Alles geht im Leben der Romanfigur scheinbar seinen gewohnten Gang - bis Ehefrau Tina beruflich nach Paris reist und Max zum ersten Mal in der Ehe ohne sie auskommen muss - ein Umstand, den Capus gleichermaßen eindringlich wie pointiert beschreibt: "Wer soll Dir denn in Paris die Glühbirnen wechseln?", lässt er Max besorgt seine Herzensdame fragen.

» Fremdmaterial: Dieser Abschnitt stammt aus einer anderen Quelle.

(* ===== verification/GoMap.v ===== *)
(** Ranging over a Go map whose entries the loop changes.

    The order of a range loop is not specified.  An entry removed before it is
    reached is not produced; an entry created during the loop may be produced or
    skipped.  [range] holds between the state before a loop and any state the
    language allows after it. *)
From S2P Require Import Prelude GoStrings.
Local Open Scope Z_scope.

Section range.
Context {V St : Type} (get : St → gmap string V) (body : string → V → St → St).

(** [must] are the keys still owed, [seen] those already produced. *)
Inductive range_from : gset string → gset string → St → St → Prop :=
| range_done seen s : range_from ∅ seen s s
| range_step must seen s k v s' :
    get s !! k = Some v → k ∉ seen →
    range_from ((must ∖ {[k]}) ∩ dom (get (body k v s))) ((seen ∪ {[k]}) ∩ dom (get (body k v s))) (body k v s) s' →
    range_from must seen s s'.

Definition range (s s' : St) : Prop := range_from (dom (get s)) ∅ s s'.

(** An invariant of the rounds holds at the end, where nothing is owed. *)
Lemma range_inv (I : gset string → gset string → St → Prop) must seen s s' :
  (∀ must seen s k v, I must seen s → get s !! k = Some v → k ∉ seen →
    I ((must ∖ {[k]}) ∩ dom (get (body k v s))) ((seen ∪ {[k]}) ∩ dom (get (body k v s))) (body k v s)) →
  range_from must seen s s' → I must seen s → ∃ seen', I ∅ seen' s'.
Proof. intros Hstep. induction 1 as [seen s|must seen s k v s' Hk Hs _ IH]; intros HI; [by exists seen|]. eauto. Qed.

(** Some run of the loop ends: new entries may be skipped. *)
Lemma range_total s : ∃ s', range s s'.
Proof.
  unfold range. assert (dom (get s) ⊆ dom (get s) ∧ dom (get s) ## (∅ : gset string)) as H by set_solver. revert H.
  generalize (∅ : gset string) as seen. generalize (dom (get s)) at 1 3 4 as must. intros must.
  revert s. induction (set_wf must) as [must _ IH]. intros s seen [Hsub Hdis].
  destruct (set_choose_or_empty must) as [[k Hk]|Hempty].
  - assert (k ∈ dom (get s)) as Hd by set_solver. apply elem_of_dom in Hd as [v Hv].
    destruct (IH ((must ∖ {[k]}) ∩ dom (get (body k v s)))) with (s := body k v s)
      (seen := (seen ∪ {[k]}) ∩ dom (get (body k v s))) as (s' & Hs'); [set_solver|set_solver|].
    exists s'. eapply range_step; [exact Hv|set_solver|exact Hs'].
  - apply leibniz_equiv in Hempty as ->. exists s. constructor.
Qed.
End range.

(** ** Renaming keys while ranging *)

(** The loop that moves every key without the prefix [pre] under [pre ++ rest]. *)
Section rename.
Context {V : Type} (pre rest : string).

Definition rename_body (k : string) (v : V) (m : gmap string V) : gmap string V :=
  if HasPrefix k pre then m else <[String.append (String.append pre rest) k := v]> (delete k m).

(** The renamed map: a moved entry takes the place of one already there. *)
Definition renamed (m : gmap string V) : gmap string V :=
  kmap (String.append (String.append pre rest)) (filter (λ kv, HasPrefix kv.1 pre = false) m) ∪
  filter (λ kv, HasPrefix kv.1 pre = true) m.
End rename.

#[export] Instance append_inj p : Inj (=) (=) (String.append p).
Proof. intros a b. induction p as [|c p IH]; [done|]. rewrite !append_cons. intros [= H]. by apply IH. Qed.

Section rename_ok.
Context {V : Type} (pre rest : string) (m0 : gmap string V).
Abbreviation full := (String.append (String.append pre rest)).

Lemma full_prefix k : HasPrefix (full k) pre = true.
Proof. rewrite append_assoc. apply HasPrefix_append. Qed.

(** Unmoved keys are as they were; a moved key is gone and its entry is at the new
    name. *)
Record renaming (must seen : gset string) (m : gmap string V) : Prop := {
  re_plain k : HasPrefix k pre = false → m !! k = if decide (k ∈ must) then m0 !! k else None;
  re_owed k : HasPrefix k pre = false → k ∈ must → is_Some (m0 !! k);
  re_moved k v : HasPrefix k pre = false → k ∉ must → m0 !! k = Some v → m !! full k = Some v;
  re_other k : HasPrefix k pre = true → (∀ k0, HasPrefix k0 pre = false → is_Some (m0 !! k0) → k0 ∉ must → k ≠ full k0) →
    m !! k = m0 !! k }.

Lemma renaming_start : renaming (dom m0) ∅ m0.
Proof.
  split.
  - intros k _. case_decide as H; [done|]. by apply not_elem_of_dom in H.
  - intros k _ H. by apply elem_of_dom.
  - intros k v _ H Hk. apply not_elem_of_dom in H. congruence.
  - done.
Qed.

Lemma renaming_step must seen m k v : renaming must seen m → m !! k = Some v →
  renaming ((must ∖ {[k]}) ∩ dom (rename_body pre rest k v m)) ((seen ∪ {[k]}) ∩ dom (rename_body pre rest k v m)) (rename_body pre rest k v m).
Proof.
  intros [Hp Ho Hm Hot] Hk. unfold rename_body. destruct (HasPrefix k pre) eqn:Hpk.
  - assert (∀ x, HasPrefix x pre = false → x ∈ (must ∖ {[k]}) ∩ dom m ↔ x ∈ must) as Hsame.
    { intros x Hx. split; [set_solver|]. intros Hin. rewrite elem_of_intersection, elem_of_difference, not_elem_of_singleton.
      split; [split; [done|congruence]|]. apply elem_of_dom. rewrite (Hp x Hx), decide_True by done. by apply Ho. }
    split.
    + intros x Hx. rewrite (Hp x Hx). destruct (decide (x ∈ must)) as [Hin|Hin].
      * by rewrite decide_True by (by apply Hsame).
      * by rewrite decide_False by (by rewrite Hsame).
    + intros x Hx Hin. rewrite (Hsame x Hx) in Hin. by apply Ho.
    + intros x w Hx Hin. rewrite Hsame in Hin by done. by apply Hm.
    + intros x Hx H. apply Hot; [done|]. intros x0 H0 Hs0 Hin. apply H; [done|done|]. by rewrite Hsame.
  - assert (k ∈ must ∧ m0 !! k = Some v) as [Hkm Hk0].
    { rewrite (Hp k Hpk) in Hk. destruct (decide (k ∈ must)) as [Hin|]; done. }
    assert (∀ x, HasPrefix x pre = false → full k ≠ x) as Hne by (intros x Hx <-; by rewrite full_prefix in Hx).
    assert (∀ x, HasPrefix x pre = false → x ∈ (must ∖ {[k]}) ∩ dom (<[full k := v]> (delete k m)) ↔ x ∈ must ∧ x ≠ k) as Hsame.
    { intros x Hx. rewrite elem_of_intersection, elem_of_difference, not_elem_of_singleton. split; [tauto|].
      intros [Hin Hxk]. split; [done|]. apply elem_of_dom. rewrite lookup_insert_ne, lookup_delete_ne by (done || by apply Hne).
      rewrite (Hp x Hx), decide_True by done. by apply Ho. }
    split.
    + intros x Hx. rewrite lookup_insert_ne by by apply Hne. destruct (decide (x = k)) as [->|Hxk].
      * rewrite lookup_delete_eq, decide_False; [done|]. rewrite Hsame by done. tauto.
      * rewrite lookup_delete_ne, (Hp x Hx) by done. destruct (decide (x ∈ must)) as [Hin|Hin].
        -- by rewrite decide_True by (by apply Hsame).
        -- rewrite decide_False; [done|]. rewrite Hsame by done. tauto.
    + intros x Hx Hin. apply (Hsame x Hx) in Hin as [Hin _]. by apply Ho.
    + intros x w Hx Hin Hw. destruct (decide (x = k)) as [->|Hxk].
      * rewrite lookup_insert_eq. congruence.
      * rewrite lookup_insert_ne by (intros E; by apply (inj full) in E).
        rewrite lookup_delete_ne by (intros ->; by rewrite full_prefix in Hpk).
        apply Hm; [done| |done]. intros Hxm. apply Hin. rewrite Hsame by done. done.
    + intros x Hx H. rewrite lookup_insert_ne.
      2: { intros <-. apply (H k); [done|by eexists| |done]. rewrite Hsame by done. tauto. }
      rewrite lookup_delete_ne by congruence. apply Hot; [done|]. intros x0 H0 Hs0 Hin. apply H; [done|done|]. rewrite Hsame by done. tauto.
Qed.

Lemma renaming_end seen m : renaming ∅ seen m → m = renamed pre rest m0.
Proof.
  intros [Hp _ Hm Hot]. apply map_eq. intros k. unfold renamed. rewrite lookup_union.
  destruct (HasPrefix k pre) eqn:Hk.
  - destruct (kmap full (filter (λ kv, HasPrefix kv.1 pre = false) m0) !! k) as [v|] eqn:E.
    + apply lookup_kmap_Some in E as (k0 & -> & [E0 H0]%map_lookup_filter_Some); [|apply _].
      rewrite (Hm k0 v) by (done || set_solver). by destruct (filter (λ kv, HasPrefix kv.1 pre = true) m0 !! full k0).
    + rewrite Hot; [|done|].
      * rewrite (left_id_L None (∪)). destruct (m0 !! k) as [v|] eqn:E0.
        -- symmetry. by apply map_lookup_filter_Some.
        -- symmetry. apply map_lookup_filter_None. by left.
      * intros k0 H0 [v Hv] _ ->. rewrite lookup_kmap in E by apply _.
        apply map_lookup_filter_None in E as [E|E]; [congruence|]. by apply (E v Hv).
  - rewrite (Hp k Hk), decide_False by set_solver.
    destruct (kmap full (filter (λ kv, HasPrefix kv.1 pre = false) m0) !! k) as [v|] eqn:E.
    + apply lookup_kmap_Some in E as (k0 & -> & _); [|apply _]. by rewrite full_prefix in Hk.
    + rewrite (left_id_L None (∪)). symmetry. apply map_lookup_filter_None. right. intros v _. cbn. by rewrite Hk.
Qed.

(** Whatever the order, the loop renames. *)
Lemma range_rename m : range id (rename_body pre rest) m0 m ↔ m = renamed pre rest m0.
Proof.
  assert (∀ m, range id (rename_body pre rest) m0 m → m = renamed pre rest m0) as Hto.
  { intros m' Hr. destruct (range_inv id (rename_body pre rest) renaming _ _ _ _ ltac:(intros; by apply renaming_step) Hr renaming_start)
      as (seen & Hend). by eapply renaming_end. }
  split; [apply Hto|]. intros ->. destruct (range_total id (rename_body pre rest) m0) as (m' & Hr).
  by rewrite <-(Hto m' Hr).
Qed.
End rename_ok.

Der Ich-Erzähler des Romans sinniert in Abwesenheit der Ehefrau über das gemeinsame Leben, setzt sich mit dem Szenario eines möglichen Liebhabers in der Fremde auseinander - und erkennt gerade angesichts der räumlichen Trennung, wie sehr er seine Ehefrau liebt. Zwischen den Auszügen seines Romans berichtete Capus den rund 120 gebannten Zuhörern von seinen besonderen Begegnungen im Alltag als Gastwirt - oder sind es doch die der Hauptfigur Max? Da ist der Verschwörungstheoretiker Vincenzo, der das Trennen von Buntglas an den Flaschencontainern nur für eine Schikane der Obrigkeit hält, um die Bürger zu konditionieren. Oder der türkische Nachbar, der sich ständig vor Erdbeben im Schweizer Mittelland fürchtet, nicht aber in seiner weitaus öfter von Erschütterungen heimgesuchten Heimat.

Capus spielte geschickt mit der Nähe seiner Hauptfigur zu sich selbst. So habe die Veröffentlichung seines Romans einen regelrechten Tourismus in seinen Heimatort Olten auf der Suche nach den Schauplätzen der Erzählung ausgelöst. "Und das Schlimmste ist: Die Leute haben alles gefunden", verriet Capus. Und was es mit dem Futur II auf sich hat, löste er auch auf: Es gehe um die Frage, ob eine Ehe die gleiche Tiefe haben könne, wie Freundschaften, die im Sandkasten entstanden sind. Capus gelangte zu einer optimistischen Schlussfolgerung: "Wenn wir lange genug zusammen bleiben, werden wir auch im Sandkasten gespielt haben."